- The task:
Below are several entries. Transcribe exactly those lines that fall from the one with "(** [a.saturating_add(b as u32)] *)" through the one with "(attachments : list AttachmentToAdd) (metadata", end lines included.
------
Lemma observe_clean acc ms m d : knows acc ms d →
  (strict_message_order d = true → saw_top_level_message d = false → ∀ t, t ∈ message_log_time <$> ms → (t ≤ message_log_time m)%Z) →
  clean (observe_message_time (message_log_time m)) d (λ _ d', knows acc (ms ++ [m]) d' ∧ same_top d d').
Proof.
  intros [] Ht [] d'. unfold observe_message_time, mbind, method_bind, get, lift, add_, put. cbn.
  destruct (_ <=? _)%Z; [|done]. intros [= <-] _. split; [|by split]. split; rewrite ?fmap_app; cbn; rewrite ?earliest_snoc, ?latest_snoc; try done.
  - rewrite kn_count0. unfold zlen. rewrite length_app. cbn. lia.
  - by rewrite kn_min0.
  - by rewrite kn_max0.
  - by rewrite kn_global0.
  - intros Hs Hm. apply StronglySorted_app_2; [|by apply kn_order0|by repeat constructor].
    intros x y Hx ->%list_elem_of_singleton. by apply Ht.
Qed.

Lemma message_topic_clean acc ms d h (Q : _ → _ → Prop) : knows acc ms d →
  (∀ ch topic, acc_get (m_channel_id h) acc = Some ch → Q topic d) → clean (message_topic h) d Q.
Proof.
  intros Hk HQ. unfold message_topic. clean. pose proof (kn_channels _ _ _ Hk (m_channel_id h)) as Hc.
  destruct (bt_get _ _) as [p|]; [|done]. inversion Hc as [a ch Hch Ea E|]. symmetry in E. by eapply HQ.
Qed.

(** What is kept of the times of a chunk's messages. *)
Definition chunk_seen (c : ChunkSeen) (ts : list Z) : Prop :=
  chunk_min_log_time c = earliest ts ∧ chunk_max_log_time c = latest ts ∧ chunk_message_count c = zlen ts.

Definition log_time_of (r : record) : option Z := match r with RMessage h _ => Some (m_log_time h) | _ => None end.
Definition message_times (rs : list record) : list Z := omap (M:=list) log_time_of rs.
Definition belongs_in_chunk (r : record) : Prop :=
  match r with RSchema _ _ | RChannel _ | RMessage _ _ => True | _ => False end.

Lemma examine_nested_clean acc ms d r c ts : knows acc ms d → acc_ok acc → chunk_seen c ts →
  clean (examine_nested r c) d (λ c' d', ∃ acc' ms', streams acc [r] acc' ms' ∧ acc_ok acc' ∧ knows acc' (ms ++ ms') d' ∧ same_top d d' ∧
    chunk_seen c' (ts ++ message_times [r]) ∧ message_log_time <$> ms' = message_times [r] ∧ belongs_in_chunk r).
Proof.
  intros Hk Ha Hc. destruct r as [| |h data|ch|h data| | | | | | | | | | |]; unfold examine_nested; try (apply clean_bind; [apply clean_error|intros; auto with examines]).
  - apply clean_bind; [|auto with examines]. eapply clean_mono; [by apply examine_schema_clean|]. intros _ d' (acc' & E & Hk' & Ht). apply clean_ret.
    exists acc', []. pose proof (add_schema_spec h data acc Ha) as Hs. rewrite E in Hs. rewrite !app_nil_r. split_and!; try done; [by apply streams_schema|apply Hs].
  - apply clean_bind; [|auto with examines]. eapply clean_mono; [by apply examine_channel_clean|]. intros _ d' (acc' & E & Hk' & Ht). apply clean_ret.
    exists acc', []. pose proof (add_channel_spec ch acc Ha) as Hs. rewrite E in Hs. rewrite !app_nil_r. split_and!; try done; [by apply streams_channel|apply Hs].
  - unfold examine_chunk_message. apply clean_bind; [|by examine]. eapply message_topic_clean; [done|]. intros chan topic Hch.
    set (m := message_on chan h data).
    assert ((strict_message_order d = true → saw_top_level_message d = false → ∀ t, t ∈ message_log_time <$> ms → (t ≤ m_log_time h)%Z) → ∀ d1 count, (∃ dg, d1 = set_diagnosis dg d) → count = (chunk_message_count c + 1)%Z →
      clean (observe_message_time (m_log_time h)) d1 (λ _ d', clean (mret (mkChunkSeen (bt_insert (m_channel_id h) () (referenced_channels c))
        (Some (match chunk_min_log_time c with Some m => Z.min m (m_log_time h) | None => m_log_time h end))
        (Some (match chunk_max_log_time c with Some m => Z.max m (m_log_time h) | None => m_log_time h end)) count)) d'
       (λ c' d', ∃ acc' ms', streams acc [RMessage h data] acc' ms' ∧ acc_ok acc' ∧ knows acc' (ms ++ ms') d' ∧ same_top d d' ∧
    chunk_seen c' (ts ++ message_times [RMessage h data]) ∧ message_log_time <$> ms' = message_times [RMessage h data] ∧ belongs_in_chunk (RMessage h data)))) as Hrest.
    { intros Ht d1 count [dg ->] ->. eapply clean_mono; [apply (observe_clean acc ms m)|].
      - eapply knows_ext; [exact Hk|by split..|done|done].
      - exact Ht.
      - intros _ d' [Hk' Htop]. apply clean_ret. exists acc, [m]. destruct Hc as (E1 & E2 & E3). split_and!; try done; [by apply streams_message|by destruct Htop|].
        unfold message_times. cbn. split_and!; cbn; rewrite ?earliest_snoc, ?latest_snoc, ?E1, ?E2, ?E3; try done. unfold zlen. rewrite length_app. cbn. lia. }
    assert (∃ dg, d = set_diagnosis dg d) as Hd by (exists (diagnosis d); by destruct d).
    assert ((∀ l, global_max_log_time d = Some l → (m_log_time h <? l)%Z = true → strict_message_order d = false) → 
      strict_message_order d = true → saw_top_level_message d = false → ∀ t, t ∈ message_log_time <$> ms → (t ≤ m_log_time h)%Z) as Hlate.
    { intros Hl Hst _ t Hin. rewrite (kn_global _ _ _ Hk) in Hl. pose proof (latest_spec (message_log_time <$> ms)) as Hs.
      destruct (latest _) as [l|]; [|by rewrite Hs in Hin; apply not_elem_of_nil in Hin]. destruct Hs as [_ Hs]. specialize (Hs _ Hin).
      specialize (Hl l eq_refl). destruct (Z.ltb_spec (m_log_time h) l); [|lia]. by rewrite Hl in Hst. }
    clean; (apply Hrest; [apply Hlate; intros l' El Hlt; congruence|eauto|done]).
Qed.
------
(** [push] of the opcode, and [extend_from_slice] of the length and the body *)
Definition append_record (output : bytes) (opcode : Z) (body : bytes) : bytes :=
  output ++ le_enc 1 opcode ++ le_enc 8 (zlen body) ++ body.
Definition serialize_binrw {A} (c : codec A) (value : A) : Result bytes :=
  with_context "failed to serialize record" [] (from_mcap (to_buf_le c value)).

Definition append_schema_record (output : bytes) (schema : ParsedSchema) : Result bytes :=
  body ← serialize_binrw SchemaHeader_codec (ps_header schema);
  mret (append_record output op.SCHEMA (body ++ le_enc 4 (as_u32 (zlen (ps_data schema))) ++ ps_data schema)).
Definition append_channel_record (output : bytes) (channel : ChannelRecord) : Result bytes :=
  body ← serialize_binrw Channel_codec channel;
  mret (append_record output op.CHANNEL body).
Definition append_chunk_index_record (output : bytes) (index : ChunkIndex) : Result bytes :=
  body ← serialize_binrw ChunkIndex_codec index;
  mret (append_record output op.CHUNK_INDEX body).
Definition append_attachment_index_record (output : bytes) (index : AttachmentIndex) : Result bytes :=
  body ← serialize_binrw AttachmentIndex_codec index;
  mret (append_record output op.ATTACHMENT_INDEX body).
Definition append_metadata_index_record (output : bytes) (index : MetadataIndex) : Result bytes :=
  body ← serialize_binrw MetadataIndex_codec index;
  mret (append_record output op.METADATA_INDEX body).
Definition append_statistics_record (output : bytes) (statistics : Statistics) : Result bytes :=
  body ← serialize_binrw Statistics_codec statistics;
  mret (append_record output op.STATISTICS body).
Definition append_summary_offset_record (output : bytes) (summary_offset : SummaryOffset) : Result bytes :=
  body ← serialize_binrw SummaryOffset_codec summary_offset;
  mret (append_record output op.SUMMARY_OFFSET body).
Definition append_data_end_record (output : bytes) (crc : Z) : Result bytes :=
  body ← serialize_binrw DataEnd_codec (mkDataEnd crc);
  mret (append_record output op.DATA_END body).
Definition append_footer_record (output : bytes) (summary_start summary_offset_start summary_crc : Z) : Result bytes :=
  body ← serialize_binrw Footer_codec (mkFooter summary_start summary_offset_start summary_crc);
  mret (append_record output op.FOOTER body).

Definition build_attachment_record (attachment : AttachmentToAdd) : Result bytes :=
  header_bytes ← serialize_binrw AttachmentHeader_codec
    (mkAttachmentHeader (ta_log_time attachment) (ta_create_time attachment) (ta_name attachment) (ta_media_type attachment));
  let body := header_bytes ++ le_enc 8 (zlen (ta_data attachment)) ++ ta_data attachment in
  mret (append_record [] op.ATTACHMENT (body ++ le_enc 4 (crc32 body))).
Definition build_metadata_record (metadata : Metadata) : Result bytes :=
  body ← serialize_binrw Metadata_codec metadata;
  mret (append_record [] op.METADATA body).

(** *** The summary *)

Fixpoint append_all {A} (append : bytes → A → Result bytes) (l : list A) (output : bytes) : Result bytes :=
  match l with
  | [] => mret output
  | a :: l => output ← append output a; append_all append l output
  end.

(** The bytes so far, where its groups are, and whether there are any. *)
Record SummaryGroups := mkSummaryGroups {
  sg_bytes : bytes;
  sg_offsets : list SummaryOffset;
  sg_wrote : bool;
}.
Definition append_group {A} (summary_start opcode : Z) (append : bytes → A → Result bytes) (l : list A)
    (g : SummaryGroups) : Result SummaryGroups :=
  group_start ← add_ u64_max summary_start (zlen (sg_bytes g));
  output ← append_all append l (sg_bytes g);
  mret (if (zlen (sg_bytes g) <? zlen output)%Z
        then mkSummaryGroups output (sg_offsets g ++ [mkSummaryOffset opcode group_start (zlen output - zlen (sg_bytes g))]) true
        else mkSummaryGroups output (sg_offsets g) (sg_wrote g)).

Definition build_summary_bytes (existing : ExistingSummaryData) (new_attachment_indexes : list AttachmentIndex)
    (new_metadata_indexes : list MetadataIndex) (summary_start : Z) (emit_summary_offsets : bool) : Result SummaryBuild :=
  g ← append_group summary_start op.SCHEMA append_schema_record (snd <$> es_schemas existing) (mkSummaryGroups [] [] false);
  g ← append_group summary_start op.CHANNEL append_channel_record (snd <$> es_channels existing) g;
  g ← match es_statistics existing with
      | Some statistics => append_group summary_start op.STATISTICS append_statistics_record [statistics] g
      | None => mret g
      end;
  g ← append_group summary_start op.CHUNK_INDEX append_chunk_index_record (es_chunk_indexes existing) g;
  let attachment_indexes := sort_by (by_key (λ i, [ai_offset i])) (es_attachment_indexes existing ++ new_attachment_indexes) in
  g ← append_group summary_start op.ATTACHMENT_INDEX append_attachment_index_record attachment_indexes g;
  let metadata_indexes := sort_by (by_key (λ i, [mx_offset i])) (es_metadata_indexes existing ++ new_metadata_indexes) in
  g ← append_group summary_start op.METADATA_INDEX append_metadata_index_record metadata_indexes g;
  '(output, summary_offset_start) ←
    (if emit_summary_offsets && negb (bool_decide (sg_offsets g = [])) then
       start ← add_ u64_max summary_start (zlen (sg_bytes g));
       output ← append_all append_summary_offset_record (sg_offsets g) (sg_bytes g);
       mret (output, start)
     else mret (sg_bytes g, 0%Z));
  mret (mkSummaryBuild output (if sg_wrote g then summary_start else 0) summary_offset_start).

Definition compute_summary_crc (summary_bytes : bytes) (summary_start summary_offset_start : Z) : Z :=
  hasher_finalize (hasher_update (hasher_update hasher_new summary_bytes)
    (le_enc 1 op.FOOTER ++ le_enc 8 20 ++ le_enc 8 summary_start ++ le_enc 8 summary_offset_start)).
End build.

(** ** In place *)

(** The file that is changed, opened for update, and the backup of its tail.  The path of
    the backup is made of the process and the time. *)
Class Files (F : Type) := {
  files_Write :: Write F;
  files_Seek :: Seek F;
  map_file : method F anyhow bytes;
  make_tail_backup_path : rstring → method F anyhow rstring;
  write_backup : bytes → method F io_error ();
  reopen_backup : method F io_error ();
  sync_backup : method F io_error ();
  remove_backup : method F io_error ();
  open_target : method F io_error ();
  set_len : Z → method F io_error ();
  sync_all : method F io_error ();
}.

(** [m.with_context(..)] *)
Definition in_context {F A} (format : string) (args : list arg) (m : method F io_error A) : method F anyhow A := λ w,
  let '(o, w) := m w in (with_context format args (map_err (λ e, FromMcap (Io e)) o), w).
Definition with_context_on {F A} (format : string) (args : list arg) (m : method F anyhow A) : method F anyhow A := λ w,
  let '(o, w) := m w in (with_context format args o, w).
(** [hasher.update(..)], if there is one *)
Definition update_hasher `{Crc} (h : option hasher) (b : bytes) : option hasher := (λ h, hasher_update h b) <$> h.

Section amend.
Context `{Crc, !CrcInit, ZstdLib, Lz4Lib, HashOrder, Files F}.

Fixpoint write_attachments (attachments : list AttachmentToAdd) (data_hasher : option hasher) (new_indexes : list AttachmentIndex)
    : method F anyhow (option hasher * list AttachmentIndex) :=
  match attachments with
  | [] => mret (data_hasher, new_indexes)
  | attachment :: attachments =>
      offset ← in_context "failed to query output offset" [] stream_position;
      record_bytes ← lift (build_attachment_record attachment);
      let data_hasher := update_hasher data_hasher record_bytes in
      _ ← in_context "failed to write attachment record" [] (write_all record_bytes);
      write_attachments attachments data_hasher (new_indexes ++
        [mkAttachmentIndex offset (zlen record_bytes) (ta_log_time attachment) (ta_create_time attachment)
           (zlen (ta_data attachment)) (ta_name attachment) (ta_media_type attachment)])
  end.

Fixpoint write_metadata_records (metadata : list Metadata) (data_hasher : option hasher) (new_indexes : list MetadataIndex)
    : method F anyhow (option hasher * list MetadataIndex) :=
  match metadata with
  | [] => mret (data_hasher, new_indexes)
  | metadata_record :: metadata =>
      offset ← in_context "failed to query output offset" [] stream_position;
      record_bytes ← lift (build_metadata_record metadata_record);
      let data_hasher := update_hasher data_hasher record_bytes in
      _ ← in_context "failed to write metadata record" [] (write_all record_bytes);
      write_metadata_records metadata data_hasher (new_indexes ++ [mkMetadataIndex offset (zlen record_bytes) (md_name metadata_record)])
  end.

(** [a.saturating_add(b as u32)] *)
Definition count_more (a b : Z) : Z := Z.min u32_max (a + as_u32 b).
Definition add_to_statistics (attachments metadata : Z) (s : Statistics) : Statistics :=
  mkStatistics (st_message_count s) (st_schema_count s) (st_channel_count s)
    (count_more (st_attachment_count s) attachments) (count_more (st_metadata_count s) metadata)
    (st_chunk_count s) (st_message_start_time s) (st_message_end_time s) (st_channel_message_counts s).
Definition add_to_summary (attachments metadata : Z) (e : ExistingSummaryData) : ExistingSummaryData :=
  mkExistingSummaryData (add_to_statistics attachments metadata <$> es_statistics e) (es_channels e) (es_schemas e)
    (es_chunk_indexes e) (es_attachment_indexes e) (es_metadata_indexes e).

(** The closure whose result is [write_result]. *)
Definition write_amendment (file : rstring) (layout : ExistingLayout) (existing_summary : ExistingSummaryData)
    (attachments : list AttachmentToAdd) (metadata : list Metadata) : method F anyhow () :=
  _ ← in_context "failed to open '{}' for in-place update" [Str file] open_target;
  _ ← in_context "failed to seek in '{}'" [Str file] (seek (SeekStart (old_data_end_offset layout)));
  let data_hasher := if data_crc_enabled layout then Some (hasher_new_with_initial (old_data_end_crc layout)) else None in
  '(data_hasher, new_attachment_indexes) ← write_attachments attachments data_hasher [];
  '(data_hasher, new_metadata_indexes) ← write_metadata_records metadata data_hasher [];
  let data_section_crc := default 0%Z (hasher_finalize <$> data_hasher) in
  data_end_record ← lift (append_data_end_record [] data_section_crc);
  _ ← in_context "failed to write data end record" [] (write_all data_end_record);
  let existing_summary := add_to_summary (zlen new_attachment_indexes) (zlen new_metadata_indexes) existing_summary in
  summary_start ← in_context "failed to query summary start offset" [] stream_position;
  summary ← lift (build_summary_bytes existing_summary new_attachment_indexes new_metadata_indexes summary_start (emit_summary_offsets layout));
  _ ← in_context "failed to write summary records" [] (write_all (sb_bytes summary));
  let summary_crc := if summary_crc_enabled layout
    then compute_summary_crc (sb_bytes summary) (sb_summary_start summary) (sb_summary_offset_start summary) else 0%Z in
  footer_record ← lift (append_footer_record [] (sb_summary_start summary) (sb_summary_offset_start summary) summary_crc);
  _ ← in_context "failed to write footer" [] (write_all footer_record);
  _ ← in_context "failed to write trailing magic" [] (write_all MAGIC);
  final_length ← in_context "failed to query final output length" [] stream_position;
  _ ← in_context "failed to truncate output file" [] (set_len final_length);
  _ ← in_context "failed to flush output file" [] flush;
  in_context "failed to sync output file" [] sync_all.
------
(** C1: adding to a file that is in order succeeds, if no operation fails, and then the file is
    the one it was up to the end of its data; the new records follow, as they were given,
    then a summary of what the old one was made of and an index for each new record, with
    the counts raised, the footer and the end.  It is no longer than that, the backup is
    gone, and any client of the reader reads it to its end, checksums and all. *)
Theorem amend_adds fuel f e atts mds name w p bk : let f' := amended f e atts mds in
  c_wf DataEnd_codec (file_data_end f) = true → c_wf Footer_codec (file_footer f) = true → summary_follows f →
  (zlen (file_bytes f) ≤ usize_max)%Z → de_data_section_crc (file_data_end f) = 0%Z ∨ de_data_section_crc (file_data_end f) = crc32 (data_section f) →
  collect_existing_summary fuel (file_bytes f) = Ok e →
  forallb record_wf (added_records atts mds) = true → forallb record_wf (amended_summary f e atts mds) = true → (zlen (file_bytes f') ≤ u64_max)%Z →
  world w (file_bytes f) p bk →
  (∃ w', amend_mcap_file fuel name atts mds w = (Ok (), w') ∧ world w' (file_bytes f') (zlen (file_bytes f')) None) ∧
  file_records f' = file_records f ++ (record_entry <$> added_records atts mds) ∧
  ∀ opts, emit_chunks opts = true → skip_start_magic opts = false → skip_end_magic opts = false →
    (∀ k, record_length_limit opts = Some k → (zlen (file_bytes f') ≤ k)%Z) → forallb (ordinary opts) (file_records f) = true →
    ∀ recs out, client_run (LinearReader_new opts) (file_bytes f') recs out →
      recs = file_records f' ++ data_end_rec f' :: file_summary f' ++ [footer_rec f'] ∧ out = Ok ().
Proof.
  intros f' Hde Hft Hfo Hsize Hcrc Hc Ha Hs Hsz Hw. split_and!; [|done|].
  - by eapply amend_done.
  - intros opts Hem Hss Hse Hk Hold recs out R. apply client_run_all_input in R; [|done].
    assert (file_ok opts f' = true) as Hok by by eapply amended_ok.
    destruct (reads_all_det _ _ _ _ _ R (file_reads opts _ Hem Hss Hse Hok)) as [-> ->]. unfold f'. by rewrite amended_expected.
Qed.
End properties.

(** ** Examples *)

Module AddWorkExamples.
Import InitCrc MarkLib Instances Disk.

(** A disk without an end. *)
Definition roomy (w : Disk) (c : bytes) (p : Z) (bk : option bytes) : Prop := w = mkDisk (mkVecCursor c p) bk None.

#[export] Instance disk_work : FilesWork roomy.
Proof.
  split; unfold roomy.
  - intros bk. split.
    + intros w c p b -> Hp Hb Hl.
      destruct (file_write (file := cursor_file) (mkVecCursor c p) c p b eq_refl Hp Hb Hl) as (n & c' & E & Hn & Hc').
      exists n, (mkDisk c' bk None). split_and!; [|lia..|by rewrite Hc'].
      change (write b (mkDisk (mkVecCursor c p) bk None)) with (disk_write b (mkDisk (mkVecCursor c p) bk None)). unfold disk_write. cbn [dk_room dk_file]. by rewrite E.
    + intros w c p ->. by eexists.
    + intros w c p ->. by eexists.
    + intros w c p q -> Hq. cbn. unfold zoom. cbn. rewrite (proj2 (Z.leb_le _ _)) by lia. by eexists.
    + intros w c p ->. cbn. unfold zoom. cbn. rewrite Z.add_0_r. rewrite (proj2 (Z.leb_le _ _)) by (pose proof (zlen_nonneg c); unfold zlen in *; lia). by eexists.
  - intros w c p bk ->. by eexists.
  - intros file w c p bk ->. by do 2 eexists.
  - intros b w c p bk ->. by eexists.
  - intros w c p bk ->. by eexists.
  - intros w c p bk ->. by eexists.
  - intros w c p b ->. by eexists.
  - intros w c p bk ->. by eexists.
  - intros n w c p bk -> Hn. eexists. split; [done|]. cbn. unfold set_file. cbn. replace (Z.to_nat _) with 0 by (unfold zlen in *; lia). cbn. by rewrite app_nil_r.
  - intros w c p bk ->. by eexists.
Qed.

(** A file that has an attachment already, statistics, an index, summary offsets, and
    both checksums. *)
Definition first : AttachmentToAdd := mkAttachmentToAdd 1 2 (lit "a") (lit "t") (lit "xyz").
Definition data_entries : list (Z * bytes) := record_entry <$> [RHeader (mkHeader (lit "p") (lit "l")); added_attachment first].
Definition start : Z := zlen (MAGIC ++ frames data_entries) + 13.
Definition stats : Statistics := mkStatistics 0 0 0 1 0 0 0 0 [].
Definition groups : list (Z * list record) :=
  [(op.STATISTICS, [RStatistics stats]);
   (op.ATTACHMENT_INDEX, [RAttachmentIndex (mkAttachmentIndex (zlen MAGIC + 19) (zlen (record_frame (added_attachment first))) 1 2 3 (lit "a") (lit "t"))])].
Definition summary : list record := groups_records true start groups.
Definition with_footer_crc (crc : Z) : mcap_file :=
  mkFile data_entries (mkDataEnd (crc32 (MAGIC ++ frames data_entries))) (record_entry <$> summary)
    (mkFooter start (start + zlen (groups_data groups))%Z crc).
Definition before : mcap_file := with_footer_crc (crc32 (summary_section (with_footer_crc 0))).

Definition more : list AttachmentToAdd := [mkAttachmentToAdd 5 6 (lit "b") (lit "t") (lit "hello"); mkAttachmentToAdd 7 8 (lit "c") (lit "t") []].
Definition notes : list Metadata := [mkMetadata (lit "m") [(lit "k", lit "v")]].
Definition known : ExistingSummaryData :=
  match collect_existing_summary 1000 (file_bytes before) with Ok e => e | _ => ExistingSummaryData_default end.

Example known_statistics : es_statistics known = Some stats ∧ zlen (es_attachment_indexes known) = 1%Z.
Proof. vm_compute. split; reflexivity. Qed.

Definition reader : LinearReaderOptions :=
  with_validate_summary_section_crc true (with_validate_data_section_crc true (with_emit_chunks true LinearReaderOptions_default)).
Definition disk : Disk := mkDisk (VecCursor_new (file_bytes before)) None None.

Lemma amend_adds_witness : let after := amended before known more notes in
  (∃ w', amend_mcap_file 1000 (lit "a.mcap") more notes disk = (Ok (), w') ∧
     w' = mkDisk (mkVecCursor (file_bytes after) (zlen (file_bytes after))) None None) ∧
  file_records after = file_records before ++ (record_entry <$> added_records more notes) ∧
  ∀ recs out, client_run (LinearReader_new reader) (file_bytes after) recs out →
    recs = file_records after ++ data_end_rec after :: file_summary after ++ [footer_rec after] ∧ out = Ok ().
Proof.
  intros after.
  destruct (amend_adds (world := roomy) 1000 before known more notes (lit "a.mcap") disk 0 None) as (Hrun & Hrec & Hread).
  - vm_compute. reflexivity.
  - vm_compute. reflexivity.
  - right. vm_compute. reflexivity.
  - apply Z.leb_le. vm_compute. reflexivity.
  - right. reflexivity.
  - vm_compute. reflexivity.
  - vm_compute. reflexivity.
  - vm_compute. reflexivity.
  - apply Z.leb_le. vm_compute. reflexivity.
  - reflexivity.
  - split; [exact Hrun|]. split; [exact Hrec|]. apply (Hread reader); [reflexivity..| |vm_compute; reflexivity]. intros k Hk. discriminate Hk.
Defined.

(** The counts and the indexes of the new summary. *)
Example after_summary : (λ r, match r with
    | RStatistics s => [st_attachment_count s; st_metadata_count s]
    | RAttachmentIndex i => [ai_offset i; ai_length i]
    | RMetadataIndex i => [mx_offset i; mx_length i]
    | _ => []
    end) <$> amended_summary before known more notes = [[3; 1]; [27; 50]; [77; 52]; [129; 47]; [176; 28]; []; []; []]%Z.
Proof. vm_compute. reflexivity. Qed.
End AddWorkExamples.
------
- Your solution:
(** [a.saturating_add(b as u32)] *)
Definition count_more (a b : Z) : Z := Z.min u32_max (a + as_u32 b).
Definition add_to_statistics (attachments metadata : Z) (s : Statistics) : Statistics :=
  mkStatistics (st_message_count s) (st_schema_count s) (st_channel_count s)
    (count_more (st_attachment_count s) attachments) (count_more (st_metadata_count s) metadata)
    (st_chunk_count s) (st_message_start_time s) (st_message_end_time s) (st_channel_message_counts s).
Definition add_to_summary (attachments metadata : Z) (e : ExistingSummaryData) : ExistingSummaryData :=
  mkExistingSummaryData (add_to_statistics attachments metadata <$> es_statistics e) (es_channels e) (es_schemas e)
    (es_chunk_indexes e) (es_attachment_indexes e) (es_metadata_indexes e).

(** The closure whose result is [write_result]. *)
Definition write_amendment (file : rstring) (layout : ExistingLayout) (existing_summary : ExistingSummaryData)
    (attachments : list AttachmentToAdd) (metadata : list Metadata) : method F anyhow () :=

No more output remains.